+++ DATA RECORDS

Lemma sorted_strict_key {A} (key : A → Z) l :
  StronglySorted (λ a b, key a <= key b)%Z l → NoDup (List.map key l) →
  StronglySorted (λ a b, key a < key b)%Z l.
Proof.
  induction 1 as [|x l Hl IH Hx]; intros Hn; [constructor|].
  cbn [List.map] in Hn. apply NoDup_cons in Hn as [Hx' Hn]. constructor; [by apply IH|].
  apply List.Forall_forall. intros y Hy. rewrite List.Forall_forall in Hx.
  specialize (Hx y Hy).
  assert (key x ≠ key y); [|lia].
  intros E. apply Hx'. rewrite E. apply list_elem_of_In. by apply in_map.
Qed.

(** The rows behind the yields of a popup: one per date, the first of the
    history with that date, in the order of the dates. *)
Lemma unique_history_spec (rs : list feature_row) :
  let unique := sort_by (λ a b, date a - date b)%Z
                  (drop_duplicates (λ a b, Z.eqb (date a) (date b)) rs) in
  StronglySorted Z.lt (List.map date unique) ∧
  (∀ d, In d (List.map date unique) ↔ In d (List.map date rs)) ∧
  (∀ r, In r unique → List.find (λ y, Z.eqb (date y) (date r)) rs = Some r).
Proof.
  intros unique.
  pose proof (sort_by_perm (λ a b, date a - date b)%Z
                (drop_duplicates (λ a b, Z.eqb (date a) (date b)) rs)) as Hp.
  fold unique in Hp.
  assert (NoDup (List.map date unique)) as Hn.
  { change (List.map date unique) with (date <$> unique). rewrite Hp.
    apply (drop_duplicates_keys_NoDup date _ Z.eqb); [done|apply Z.eqb_eq]. }
  split; [|split].
  - apply sorted_map. apply sorted_strict_key; [apply sort_by_sorted|done].
  - intros d.
    rewrite <- (drop_duplicates_keys_In date (λ a b, Z.eqb (date a) (date b)) Z.eqb
                  (λ a b, eq_refl) Z.eqb_eq rs d).
    split; intros H; apply in_map_iff in H as (r & <- & Hr); apply in_map.
    + by apply (Permutation_in _ Hp).
    + by apply (Permutation_in _ (Permutation_sym Hp)).
  - intros r Hr. apply (Permutation_in _ Hp) in Hr.
    apply (drop_duplicates_first date _ Z.eqb (λ a b, eq_refl) Z.eqb_eq rs r Hr).
Qed.

End YieldPopupFacts.

(** ** The trend in binary64 *)

Module Binary64Facts.
Import Py Binary64.





Local Open Scope Q_scope.



Local Close Scope Q_scope.

End Binary64Facts.

(** ** The points of the heat map *)

Module HeatFacts.
Import AgriculturalMap.

Lemma lookup_zip_with_seq {A B} (g : A → nat → B) (l : list A) n i x :
  l !! i = Some x → zip_with g l (seq n (length l)) !! i = Some (g x (n + i)).
Proof.
  revert n i. induction l as [|a l IH]; intros n [|i]; simpl; try done.
  - intros [= ->]. by rewrite Nat.add_0_r.
  - intros H. rewrite (IH (S n) i H). do 2 f_equal. lia.
Qed.

(** The [i]-th point of the heat map comes from the [i]-th row left by
    [dropna]: its coordinates moved by the draws [i] and [n + i], its risk
    rescaled between the least and the greatest risk. *)
Lemma heat_data_lookup jitter risk features i r :
  let data := dropna (merge risk features) in
  let risks := List.map m_avg_risk_index data in
  data !! i = Some r →
  heat_data jitter risk features !! i
  = Some (PrimFloat.add (m_latitude r) (jitter i),
          PrimFloat.add (m_longitude r) (jitter (length data + i)),
          normalized_risk (F64.min_list risks) (F64.max_list risks) (m_avg_risk_index r)).
Proof.
  intros data risks Hi. unfold heat_data. fold data. fold risks.
  rewrite lookup_zip_with.
  rewrite lookup_zip_with.
  rewrite (lookup_zip_with_seq _ data 0 i r Hi).
  rewrite (lookup_zip_with_seq _ data (length data) i r Hi).
  cbn [mbind option_bind Nat.add].
  unfold risks. change (List.map m_avg_risk_index data) with (m_avg_risk_index <$> data).
  rewrite list_lookup_fmap, Hi. done.
Qed.

Lemma heat_data_length jitter risk features :
  length (heat_data jitter risk features) = length (dropna (merge risk features)).
Proof.
  unfold heat_data. rewrite !length_zip_with, length_map, !length_seq. lia.
Qed.

(** The weights do not depend on the draws. *)
Lemma heat_data_weights j1 j2 risk features :
  List.map snd (heat_data j1 risk features) = List.map snd (heat_data j2 risk features).
Proof.
  apply list_eq. intros i.
  change (List.map snd ?l) with (snd <$> l). rewrite !list_lookup_fmap.
  destruct (dropna (merge risk features) !! i) as [r|] eqn:Hi.
  - by rewrite !(heat_data_lookup _ risk features i r Hi).
  - assert (∀ j, heat_data j risk features !! i = None) as Hn.
    { intros j. apply lookup_ge_None. rewrite heat_data_length. by apply lookup_ge_None. }
    by rewrite !Hn.
Qed.

(** With risks that are numbers, a metric gives one point for each located
    feature row of its parcel, and none when the parcel has no such row. *)
Lemma dropna_merge risk features :
  Forall (λ r, F64.is_nan (avg_risk_index r) = false) risk →
  dropna (merge risk features)
  = concat (List.map (λ r,
      List.map (λ f, Merged (latitude f) (longitude f) (avg_risk_index r))
        (List.filter (λ f, String.eqb (parcelle_id f) (risk_parcelle_id r) && located f)
           features)) risk).
Proof.
  induction 1 as [|r risk Hr _ IH]; [done|].
  change (merge (r :: risk) features)
    with (match List.filter (λ f, String.eqb (parcelle_id f) (risk_parcelle_id r)) features
          with
          | [] => [Merged PrimFloat.nan PrimFloat.nan (avg_risk_index r)]
          | fs => List.map (λ f, Merged (latitude f) (longitude f) (avg_risk_index r)) fs
          end ++ merge risk features).
  unfold dropna in *. rewrite List.filter_app, IH. cbn [List.map concat]. f_equal.
  clear IH.
  assert (∀ fs,
    List.filter (λ m, negb (F64.is_nan (m_latitude m) || F64.is_nan (m_longitude m)
                            || F64.is_nan (m_avg_risk_index m)))
      (List.map (λ f, Merged (latitude f) (longitude f) (avg_risk_index r)) fs)
    = List.map (λ f, Merged (latitude f) (longitude f) (avg_risk_index r))
        (List.filter located fs)) as Hfs.
  { induction fs as [|f fs IHf]; [done|]. cbn [List.map List.filter m_latitude m_longitude
      m_avg_risk_index]. rewrite Hr, orb_false_r. unfold located at 1.
    destruct (negb _); cbn [List.map]; by rewrite IHf. }
  assert (List.filter (λ f, String.eqb (parcelle_id f) (risk_parcelle_id r) && located f)
            features
          = List.filter located
              (List.filter (λ f, String.eqb (parcelle_id f) (risk_parcelle_id r)) features))
    as ->.
  { induction features as [|f fs IHf]; [done|]. cbn [List.filter].
    destruct (String.eqb _ _); cbn [andb List.filter]; [|done].
    destruct (located f); by rewrite IHf. }
  destruct (List.filter (λ f, String.eqb (parcelle_id f) (risk_parcelle_id r)) features)
    as [|f fs] eqn:E.
  - reflexivity.
  - exact (Hfs (f :: fs)).
Qed.

Lemma length_concat_map {A B} (g : A → list B) (l : list A) :
  length (concat (List.map g l)) = foldr Nat.add 0 (List.map (λ a, length (g a)) l).
Proof. induction l as [|a l IH]; [done|]. cbn [List.map concat foldr]. by rewrite length_app, IH. Qed.

End HeatFacts.

(** ** The trend at the edges *)

Module TrendEdgeFacts.
Import Py AgriculturalMap TrendFacts.

Lemma guard_passes (rows : list yield_record) :
  2 ≤ nunique (List.map yh_rendement_estime rows) →
  Nat.eqb (length rows) 0 || Nat.ltb (nunique (List.map yh_rendement_estime rows)) 2 = false.
Proof.
  intros Hu. apply orb_false_iff. split.
  - apply Nat.eqb_neq. intros E. apply nunique_nil_guard in Hu.
    apply Hu. destruct rows; [done|]. simpl in E. lia.
  - apply Nat.ltb_ge. lia.
Qed.

(** A date column that does not hold time stamps: the [.dt] accessor
    raises, and the handler answers with the zero trend. *)
Lemma calculate_yield_trend_not_dates s r t parcelle :
  s !! r = Some t →
  let rows := List.filter (λ x, String.eqb (yh_parcelle_id x) parcelle) t in
  2 ≤ nunique (List.map yh_rendement_estime rows) →
  Forall (λ x, dt_year (yh_date x) = None) t →
  ∃ s',
    calculate_yield_trend (Some r) parcelle s
    = (zero_trend, s',
       [Report ("Error calculating yield trend for parcelle " ++ parcelle ++ ": ")
          (AttributeError "Can only use .dt accessor with datetimelike values")]).
Proof.
  intros Hr rows Hu Hd. unfold calculate_yield_trend.
  rewrite (calculate_yield_trend_body_spec r parcelle s t Hr). cbv zeta. fold rows.
  rewrite (guard_passes rows Hu).
  assert (mapM dt_year (List.map yh_date rows) = None) as ->; [|by eexists].
  apply nunique_nil_guard in Hu.
  destruct rows as [|x rows'] eqn:E; [done|].
  assert (In x t) as Hx.
  { assert (In x rows) as Hin by (subst rows; rewrite E; by left).
    by apply filter_In in Hin as [Hin _]. }
  rewrite List.Forall_forall in Hd. cbn [List.map mapM]. by rewrite (Hd x Hx).
Qed.

Lemma drop_duplicates_from_all {A} (same : A → A → bool) x l :
  Forall (λ z, same z x = true) l → drop_duplicates_from same [x] l = [].
Proof.
  induction 1 as [|z l Hz _ IH]; [done|]. cbn [drop_duplicates_from existsb].
  by rewrite Hz.
Qed.

Lemma mapM_dt_year_const (rows : list yield_record) y0 :
  Forall (λ x, dt_year (yh_date x) = Some y0) rows →
  mapM dt_year (List.map yh_date rows) = Some (List.map (λ _, y0) rows).
Proof.
  induction 1 as [|x rows Hx _ IH]; [done|]. cbn [List.map mapM]. by rewrite Hx, IH.
Qed.

Lemma zip_with_set_date_const (rows : list yield_record) y0 :
  zip_with set_date rows (List.map (λ _, y0) rows) = List.map (λ x, set_date x y0) rows.
Proof. induction rows as [|x rows IH]; [done|]. cbn [List.map zip_with]. by rewrite IH. Qed.

(** The regression through one point: the coefficient of least norm is 0
    and the line passes through the point. *)
Lemma fit_one_point x v :
  ((LinearRegression_fit [x] [v]).1 == 0 ∧ (LinearRegression_fit [x] [v]).2 == v)%Q.
Proof.
  unfold LinearRegression_fit. cbn [fst snd List.map].
  assert (dot (centered [inject_Z x]) (centered [inject_Z x]) == 0)%Q as H.
  { unfold dot, centered, mean, sum. cbn [List.map zip_with foldr length].
    change (inject_Z (Z.of_nat 1)) with 1%Q. field. }
  apply Qeq_bool_iff in H. rewrite H. split; [reflexivity|].
  unfold mean, sum. cbn [foldr length]. change (inject_Z (Z.of_nat 1)) with 1%Q. field.
Qed.

(** All the records of the parcel in one calendar year, with at least two
    yields: the regression runs on the first record alone. *)
Lemma calculate_yield_trend_one_year s r t parcelle y0 first rest :
  s !! r = Some t →
  List.filter (λ x, String.eqb (yh_parcelle_id x) parcelle) t = first :: rest →
  Forall (λ x, dt_year (yh_date x) = Some y0) (first :: rest) →
  2 ≤ nunique (List.map yh_rendement_estime (first :: rest)) →
  ∃ trend s',
    calculate_yield_trend (Some r) parcelle s = (trend, s', []) ∧
    (slope trend == 0)%Q ∧
    (intercept trend == yh_rendement_estime first)%Q ∧
    (variation_moyenne trend == 0)%Q.
Proof.
  intros Hr Hrows Hy Hu. unfold calculate_yield_trend.
  rewrite (calculate_yield_trend_body_spec r parcelle s t Hr). cbv zeta.
  rewrite Hrows, (guard_passes _ Hu), (mapM_dt_year_const _ y0 Hy).
  rewrite zip_with_set_date_const.
  assert (drop_duplicates same_date (List.map (λ x, set_date x y0) (first :: rest))
          = [set_date first y0]) as ->.
  { unfold drop_duplicates. cbn [List.map drop_duplicates_from existsb]. f_equal.
    apply drop_duplicates_from_all. apply List.Forall_forall. intros z Hz.
    apply in_map_iff in Hz as (x & <- & _). unfold same_date, set_date. cbn.
    apply Z.eqb_refl. }
  change (sort_values [set_date first y0]) with [set_date first y0].
  cbn [List.map mapM set_date yh_date yh_rendement_estime numeric mbind option_bind
       mret option_ret fmap option_map].
  destruct (fit_one_point y0 (yh_rendement_estime first)) as [H1 H2].
  eexists _, _. split; [reflexivity|]. cbn [slope intercept variation_moyenne].
  split; [exact H1|]. split; [exact H2|].
  destruct (negb _); [|reflexivity]. rewrite H1. unfold Qdiv. ring.
Qed.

++++++

## WORK REQUEST
Scan the listing for the string "reflexivity". Copy each line that has it.

## REPLY TO THE EXERCISE
  - reflexivity.
  apply Qeq_bool_iff in H. rewrite H. split; [reflexivity|].
  eexists _, _. split; [reflexivity|]. cbn [slope intercept variation_moyenne].
  destruct (negb _); [|reflexivity]. rewrite H1. unfold Qdiv. ring.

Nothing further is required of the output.